Your task: Output only the lines below from the one containing "rewrite Et, proj_cons, <- Ee" to the one containing "rewrite <- Hser.", exactly as written, both ends kept.

*** Raw data ***

(* ===== verification/MutexData.v ===== *)
(** What the unit tests of src/src/futures/mutex.rs leave in the vector behind
    their mutex, whatever the order in which their tasks run. *)
From ITree Require Import ITree.
From S2P Require Import Prelude Bytes Crates CrateModels Results Reactor Io Sqe Libc SockAddr Event ReadWrite Fs Timer Tcp Udp Mutex Task TaskProps TaskLoop Joins Async AsyncProps Output Seen History Recorded Transcript Monitor Critical Programs ProgramProps UnitTests.

Open Scope nat_scope.
Import MutexTests.

(** ** Tasks with one section each, that pushes one number *)
Definition push_events (y : Z) (x : list Z) : list mevent := [Grant; Access (Load x); Access (Store (push y x)); Release].

Lemma proj_events_own (s : section nat) : proj (who s) (events_of s) = Grant :: (Access <$> accs s) ++ [Release].
Proof.
  unfold events_of. rewrite proj_cons, proj_app. cbn [fst snd]. rewrite decide_True by done. cbn [app]. f_equal.
  rewrite proj_cons. cbn [fst snd]. rewrite decide_True by done. f_equal. unfold uses.
  rewrite <- (proj_own (who s) (Access <$> accs s)). by rewrite <- list_fmap_compose.
Qed.

Lemma proj_events_other ch (s : section nat) : who s <> ch -> proj ch (events_of s) = [].
Proof.
  intros Hne. apply proj_none, Forall_forall. intros x Hx. unfold events_of in Hx.
  apply elem_of_cons in Hx as [->|Hx]; [done|]. apply elem_of_app in Hx as [Hx| ->%list_elem_of_singleton]; [|done].
  by apply list_elem_of_fmap in Hx as (a & -> & _).
Qed.

Lemma section_pushes y x (s : section nat) (r : list mevent) :
  (Grant :: (Access <$> accs s) ++ [Release]) ++ r = push_events y x -> accs s = [Load x; Store (push y x)] /\ r = [].
Proof.
  intros [= E]. destruct (accs s) as [|a [|b [|d l]]]; cbn in E; simplify_eq. done.
Qed.

(** The sections push the numbers of their tasks, one after the other. *)
Lemma one_push_each (y : nat -> Z) (secs : list (section nat)) :
  let h := concat (events_of <$> secs) in
  (forall ch, proj ch h = [] \/ exists x, proj ch h = push_events (y ch) x) ->
  NoDup (who <$> secs) /\ (forall ch, ch ∈ who <$> secs <-> proj ch h <> []) /\
  forall v v', replays v (concat (accs <$> secs)) v' -> v' = v ++ (y <$> (who <$> secs)).
Proof.
  induction secs as [|s secs IH]; cbn [fmap list_fmap concat]; intros Hp.
  { split; [constructor|]. split; [intros ch; split; [by intros ?%elem_of_nil|done]|]. intros v v' Hr. cbn in *. by rewrite app_nil_r. }
  set (h := concat (events_of <$> secs)) in *.
  assert (exists x, accs s = [Load x; Store (push (y (who s)) x)] /\ proj (who s) h = []) as (x & Ex & Enil).
  { destruct (Hp (who s)) as [E|[x E]]; rewrite proj_app, proj_events_own in E; [done|]. exists x. by apply section_pushes in E. }
  destruct IH as (Hnd & Hin & Hr).
  { intros ch. destruct (decide (who s = ch)) as [<-|Hne]; [by left|]. specialize (Hp ch).
    by rewrite proj_app, proj_events_other in Hp. }
  split; [|split].
  - apply NoDup_cons. split; [|done]. rewrite Hin. intros Hc. by apply Hc.
  - intros ch. rewrite elem_of_cons, Hin, proj_app. destruct (decide (who s = ch)) as [<-|Hne].
    + rewrite proj_events_own. split; [done|by left].
    + rewrite proj_events_other by done. cbn. split; [by intros [->|]|by right].
  - intros v v'. rewrite Ex. cbn. intros [-> Hrest]. rewrite (Hr _ _ Hrest). unfold push. by rewrite <- app_assoc.
Qed.

(** ** The blocks of the tests *)
Section blocks.
Context (m : Mutex.Mutex nat).

Definition of_mutex (c : code) : Prop :=
  match c with Simple v | MultipleLocks v | Push v | SleepPush v => v = m end.
#[export] Instance of_mutex_dec c : Decision (of_mutex c).
Proof. destruct c; cbn; apply _. Defined.

(** The rules of the monitor for the operations of the mutex. *)
Lemma keeps_lock {Val} (Q : unit -> bool -> Prop) : (forall x, Q x true) -> keeps (guarded m) false (lock m : body code Val unit) Q.
Proof.
  intros Hq. apply keeps_await. intros x. exists true. split; [|done]. unfold guarded. cbn. by rewrite decide_True.
Qed.
Lemma keeps_deref_mut {Val} f (Q : unit -> bool -> Prop) :
  (forall x, Q x true) -> keeps (guarded m) true (deref_mut m f : body code Val unit) Q.
Proof.
  intros Hq. unfold deref_mut. apply keeps_bind, keeps_call. intros x. exists true.
  split; [unfold guarded; cbn; by rewrite decide_True|]. apply keeps_call. intros [].
  exists true. split; [unfold guarded; cbn; by rewrite decide_True|done].
Qed.
Lemma keeps_drop_guard {Val} (Q : unit -> bool -> Prop) :
  (forall x, Q x false) -> keeps (guarded m) true (drop_guard m : body code Val unit) Q.
Proof.
  intros Hq. apply keeps_call. intros x. exists false. split; [|done]. unfold guarded. cbn. by rewrite decide_True.
Qed.

Ltac mutex_step :=
  lazymatch goal with
  | |- keeps (guarded m) false (lock m) _ => apply keeps_lock; intros []; cbn beta
  | |- keeps (guarded m) true (deref_mut m _) _ => apply keeps_deref_mut; intros []; cbn beta
  | |- keeps (guarded m) true (drop_guard m) _ => apply keeps_drop_guard; intros []; cbn beta
  | |- keeps _ _ (sleep_for _) _ => unfold sleep_for
  | |- _ => keeps_step
  end.

Ltac spawn_step :=
  lazymatch goal with
  | |- keeps _ _ (call (CSpawn _)) _ =>
      apply keeps_call; intros ?; eexists; split;
        [unfold spawns_in; rewrite decide_True; [reflexivity|cbn; rewrite ?Forall_singleton, ?Forall_nil; done]|cbn beta]
  | |- _ => keeps_step
  end.

Lemma tests_locking : locking run_code of_mutex m.
Proof.
  split; intros [v|v|v|v]; cbn [of_mutex]; intros ->; cbn [run_code];
    unfold simple_block, multiple_locks_block, sleep_push, push_two.
  1-4: by repeat mutex_step.
  all: unfold lock, deref_mut, drop_guard, sleep_for; by repeat spawn_step.
Qed.
(** *** What the tasks do with the mutex, and spawn *)
Definition pushes (c : code) : Z := match c with Simple _ | MultipleLocks _ => 1 | _ => 2 end.
Definition spawned_by (c : code) : list code :=
  match c with
  | Simple v => [Push v]
  | MultipleLocks v => [Push v; Push v; Push v; SleepPush v]
  | _ => []
  end.

Lemma mutex_task c tr v :
  of_mutex c -> halts (run_code c) tr (Ret v) ->
  (exists x, mevents m (see <$> tr) = push_events (pushes c) x) /\ spawns tr = spawned_by c /\
  (spawned_by c <> [] -> exists l, see <$> tr = Awaited (LLock m) tt :: l).
Proof.
  destruct c as [u|u|u|u]; cbn [of_mutex]; intros -> Hh; cbn [run_code] in Hh;
    unfold simple_block, multiple_locks_block, sleep_push, push_two, sleep_for, lock, deref_mut, drop_guard in Hh; inv_halts;
    repeat match goal with x : unit |- _ => destruct x end;
    (split; [eexists; cbn; rewrite !decide_True by done; reflexivity|]; split; [done|]; cbn; first [done|intros _; by eexists]).
Qed.
End blocks.

(** ** The tests *)
Section tests.
Context {S : Type -> Type} `{SlabSpec S} {B : Type} `{RingBuffer B}.
Context {U : Type} `{IoUring U sqe} {L : Type} `{Libc L} `{!Process L} `{!Memory L} `{Host} `{NetOrder}.
Abbreviation world := (world S B U L (body code unit unit) unit).
Abbreviation tasks := (list (entry (Code:=code) (Val:=unit))).

Section ended.
Context (m : Mutex.Mutex nat) (main : code) (j : nat) (base : list Z) (h : list (nat * seen code)) (w : world) (es : tasks).
Context (Hex : explains run_code (view:=load (Mutex.obj m)) (changes:=fun v l v' => replays v (accesses (Mutex.obj m) l) v')
  base [(main, j)] h w es).
Context (Hmain : of_mutex m main) (Hroot : spawned_by main <> []).
Context (Hend : forall e, e ∈ es -> exists v, halts (run_code (e_code e)) (e_trace e) (Ret v)).

Lemma task_events e : e ∈ es ->
  (exists x, mevents m (proj (e_ch e) h) = push_events (pushes (e_code e)) x) /\ spawns (e_trace e) = spawned_by (e_code e) /\
  (spawned_by (e_code e) <> [] -> exists l, proj (e_ch e) h = Awaited (LLock m) tt :: l).
Proof.
  intros He. rewrite (ex_proj _ _ _ _ _ _ Hex e He). destruct (Hend e He) as [v Hv]. eapply mutex_task; [|exact Hv].
  apply (explains_family run_code (of_mutex m) (locking_spawns _ _ _ (tests_locking m)) _ _ _ _ _ Hex); [|done].
  by repeat constructor.
Qed.

Lemma test_codes : e_code <$> es ≡ₚ main :: spawned_by main.
Proof. apply (explains_root _ spawned_by _ _ _ _ _ _ Hex); [by intros []|]. intros e He. by apply task_events. Qed.

(** The task of [block_on] is the one with the channel [j], and the others were spawned by it. *)
Lemma test_order e : e ∈ es -> e_ch e = j \/ spawned_before h e.
Proof.
  intros He. destruct (ex_order _ _ _ _ _ _ Hex e He) as [Hi|Hs]; [left|by right].
  apply list_elem_of_singleton in Hi. by injection Hi.
Qed.

(** A task that spawns has the lock first. *)
Lemma spawner_locks h1 h2 b : h = h1 ++ h2 -> b ∈ spawned h1.*2 -> mutex_history m h1 <> [].
Proof.
  intros Eh Hb. assert (exists x, x ∈ h1 /\ spawned_of x.2 <> []) as (x & Hx & Hsp).
  { apply list_elem_of_bind in Hb as (s & Hs & Hin). apply list_elem_of_fmap in Hin as (x & -> & Hx). exists x.
    split; [done|]. intros E. rewrite E in Hs. by apply elem_of_nil in Hs. }
  assert (x.1 ∈ e_ch <$> es) as Hch by (apply Hex; rewrite Eh; by apply elem_of_app; left).
  apply list_elem_of_fmap in Hch as (e & Ech & He). destruct (task_events e He) as (_ & Es & Hfirst).
  assert (x.2 ∈ proj (e_ch e) h1) as Hx1.
  { unfold proj. apply list_elem_of_fmap. exists x. split; [done|]. by apply list_elem_of_filter. }
  destruct Hfirst as [l El].
  { rewrite <- Es. intros E. rewrite <- spawned_see in E. rewrite <- (ex_proj _ _ _ _ _ _ Hex e He), Eh, proj_app in E.
    apply fmap_nil_inv in E. rewrite spawned_app in E. apply app_nil in E as [E _].
    assert (spawned_of x.2 = []) as E0; [|done]. destruct (spawned_of x.2) as [|b' l] eqn:Eb; [done|].
    assert (b' ∈ spawned (proj (e_ch e) h1)) as Hb'; [|rewrite E in Hb'; by apply elem_of_nil in Hb'].
    apply list_elem_of_bind. exists x.2. rewrite Eb. split; [by left|done]. }
  rewrite Eh, proj_app in El. destruct (proj (e_ch e) h1) as [|s l1] eqn:Ep; [by apply elem_of_nil in Hx1|].
  injection El as -> _. intros E. assert (proj (e_ch e) (mutex_history m h1) = []) as E1 by by rewrite E.
  unfold mutex_history in E1. rewrite proj_tagged, Ep in E1. cbn in E1. by rewrite decide_True in E1.
Qed.

Lemma test_tasks : exists e0 es', es ≡ₚ e0 :: es' /\ born e0 = (main, j) /\ e_code <$> es' ≡ₚ spawned_by main.
Proof.
  pose proof test_codes as Hc. assert ((main, j) ∈ born <$> es) as (e0 & Eb & (l1 & l2 & ->)%list_elem_of_split)%list_elem_of_fmap.
  { rewrite (ex_born _ _ _ _ _ _ Hex). by left. }
  exists e0, (l1 ++ l2). split; [by rewrite Permutation_middle|]. split; [done|].
  rewrite <- Permutation_middle in Hc. cbn in Hc. injection Eb as -> _. by apply Permutation_cons_inv in Hc.
Qed.

(** What the task of a channel pushes. *)
Definition pushes_of (ch : nat) : Z := if decide (ch = j) then 1 else 2.

Lemma pushes_code e : e ∈ es -> pushes_of (e_ch e) = pushes (e_code e).
Proof.
  intros He. destruct test_tasks as (e0 & es' & Hp & [= Ec Ech] & Hc). unfold pushes_of.
  pose proof (ex_nodup _ _ _ _ _ _ Hex) as Hnd. rewrite Hp in Hnd, He. cbn in Hnd. apply NoDup_cons in Hnd as [Hn _].
  apply elem_of_cons in He as [->|He].
  - rewrite decide_True by done. rewrite Ec. by destruct main.
  - rewrite decide_False. 2:{ intros E. apply Hn. rewrite <- Ech in E. rewrite <- E. apply list_elem_of_fmap. by exists e. }
    apply (list_elem_of_fmap_2 e_code) in He. rewrite Hc in He. clear -He. destruct main; cbn in He;
      repeat (apply elem_of_cons in He as [->|He]; [done|]); by apply elem_of_nil in He.
Qed.

Lemma history_events ch :
  (exists x, proj ch (mutex_history m h) = push_events (pushes_of ch) x) /\ ch ∈ e_ch <$> es \/
  proj ch (mutex_history m h) = [] /\ ch ∉ e_ch <$> es.
Proof.
  unfold mutex_history. rewrite proj_tagged. destruct (decide (ch ∈ e_ch <$> es)) as [Hin|Hn]; [left|right].
  - split; [|done]. apply list_elem_of_fmap in Hin as (e & -> & He). rewrite pushes_code by done. by apply task_events.
  - split; [|done]. rewrite proj_none; [done|]. apply Forall_forall. intros x Hx <-. by apply Hn, Hex.
Qed.

Lemma test_first (secs : list (section nat)) : serial (mutex_history m h) secs None -> head (who <$> secs) = Some j.
Proof.
  intros Hser. unfold serial in Hser. rewrite app_nil_r in Hser. destruct secs as [|s secs]; cbn in *.
  - destruct test_tasks as (e0 & es' & Hp & _). destruct (history_events (e_ch e0)) as [[[x E] _]|[_ Hn]].
    + by rewrite Hser in E.
    + destruct Hn. apply list_elem_of_fmap. exists e0. split; [done|]. rewrite Hp. by left.
  - f_equal. destruct (history_events (who s)) as [[_ Hin]|[E _]].
    2:{ rewrite Hser in E. change (proj (who s) (events_of s ++ concat (events_of <$> secs)) = []) in E.
        by rewrite proj_app, proj_events_own in E. }
    apply list_elem_of_fmap in Hin as (e & Ee & He). destruct (test_order e He) as [Ej|(h1 & h2 & Eh & Hb & Hnone)]; [congruence|].
    exfalso. pose proof (spawner_locks _ _ _ Eh Hb) as Hne. unfold mutex_history in Hser, Hne.
    rewrite Eh, tagged_app in Hser. destruct (tagged (mevents_of m) h1) as [|x k] eqn:Et; [done|]. injection Hser as -> _.
    assert (proj (e_ch e) (tagged (mevents_of m) h1) = []) as E1 by by rewrite proj_tagged, Hnone.
    rewrite Et, proj_cons, <- Ee in E1. cbn [fst snd] in E1. by rewrite decide_True in E1.
Qed.

Lemma test_value : semaphore 1 (mevents m h.*2) ->
  load (Mutex.obj m) (w_libc w) = base ++ 1%Z :: replicate (length (spawned_by main)) 2%Z.
Proof.
  intros Hs. destruct (explains_serial run_code (of_mutex m) m (tests_locking m) _ _ _ _ _ Hex) as (secs & open & Hser & Hopen);
    [by repeat constructor|done|]. rewrite (Hopen Hend) in Hser. pose proof (test_first _ Hser) as Hfirst.
  pose proof (ex_view _ _ _ _ _ _ Hex) as Hv. cbn beta in Hv. rewrite <- mevents_accesses in Hv. unfold mevents in Hv.
  rewrite <- tagged_snd in Hv. fold (mutex_history m h) in Hv. rewrite (serial_accesses _ _ _ Hser) in Hv. cbn in Hv. rewrite app_nil_r in Hv.
  unfold serial in Hser. cbn in Hser. rewrite app_nil_r in Hser.
  destruct (one_push_each pushes_of secs) as (Hnd & Hin & Hr).
  { intros ch. rewrite <- Hser. destruct (history_events ch) as [[Hx _]|[Hx _]]; [by right|by left]. }
  rewrite (Hr _ _ Hv). f_equal. destruct (who <$> secs) as [|j' chs] eqn:Ew; [done|]. injection Hfirst as ->.
  cbn. unfold pushes_of at 1. rewrite decide_True by done. f_equal. apply NoDup_cons in Hnd as [Hj Hnd].
  assert (j :: chs ≡ₚ e_ch <$> es) as Hchs.
  { apply NoDup_Permutation; [by apply NoDup_cons|apply Hex|]. intros ch. rewrite Hin, <- Hser.
    destruct (history_events ch) as [[[x ->] ?]|[-> ?]]; [by split|]. split; [by intros []|done]. }
  assert (length chs = length (spawned_by main)) as <-.
  { apply Permutation_length in Hchs. pose proof (Permutation_length test_codes) as Hl. rewrite !length_fmap in *. cbn in *. lia. }
  clear -Hj. induction chs as [|ch chs IH]; [done|]. apply not_elem_of_cons in Hj as [Hne Hj]. cbn. rewrite IH by done.
  unfold pushes_of. by rewrite decide_False.
Qed.
End ended.

Lemma mutex_new_quiet {V} (view : L -> V) `{!Quiet view} o l : view (Mutex.new (A:=nat) o l).2 = view l.
Proof.
  unfold Mutex.new. pose proof (event_new_quiet (view:=view) l) as E1. destruct (Event.new l) as [[ev|e] l1]; [|done].
  pose proof (notify_quiet (view:=view) ev l1) as E2. destruct (Event.notify_one ev l1) as [[u|e] l2]; cbn in *; [congruence|].
  unfold Event.drop. rewrite quiet_close. congruence.
Qed.

End tests.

*** End of Raw data ***

Answer below:
    rewrite Et, proj_cons, <- Ee in E1. cbn [fst snd] in E1. by rewrite decide_True in E1.
Qed.

Lemma test_value : semaphore 1 (mevents m h.*2) ->
  load (Mutex.obj m) (w_libc w) = base ++ 1%Z :: replicate (length (spawned_by main)) 2%Z.
Proof.
  intros Hs. destruct (explains_serial run_code (of_mutex m) m (tests_locking m) _ _ _ _ _ Hex) as (secs & open & Hser & Hopen);
    [by repeat constructor|done|]. rewrite (Hopen Hend) in Hser. pose proof (test_first _ Hser) as Hfirst.
  pose proof (ex_view _ _ _ _ _ _ Hex) as Hv. cbn beta in Hv. rewrite <- mevents_accesses in Hv. unfold mevents in Hv.
  rewrite <- tagged_snd in Hv. fold (mutex_history m h) in Hv. rewrite (serial_accesses _ _ _ Hser) in Hv. cbn in Hv. rewrite app_nil_r in Hv.
  unfold serial in Hser. cbn in Hser. rewrite app_nil_r in Hser.
  destruct (one_push_each pushes_of secs) as (Hnd & Hin & Hr).
  { intros ch. rewrite <- Hser. destruct (history_events ch) as [[Hx _]|[Hx _]]; [by right|by left]. }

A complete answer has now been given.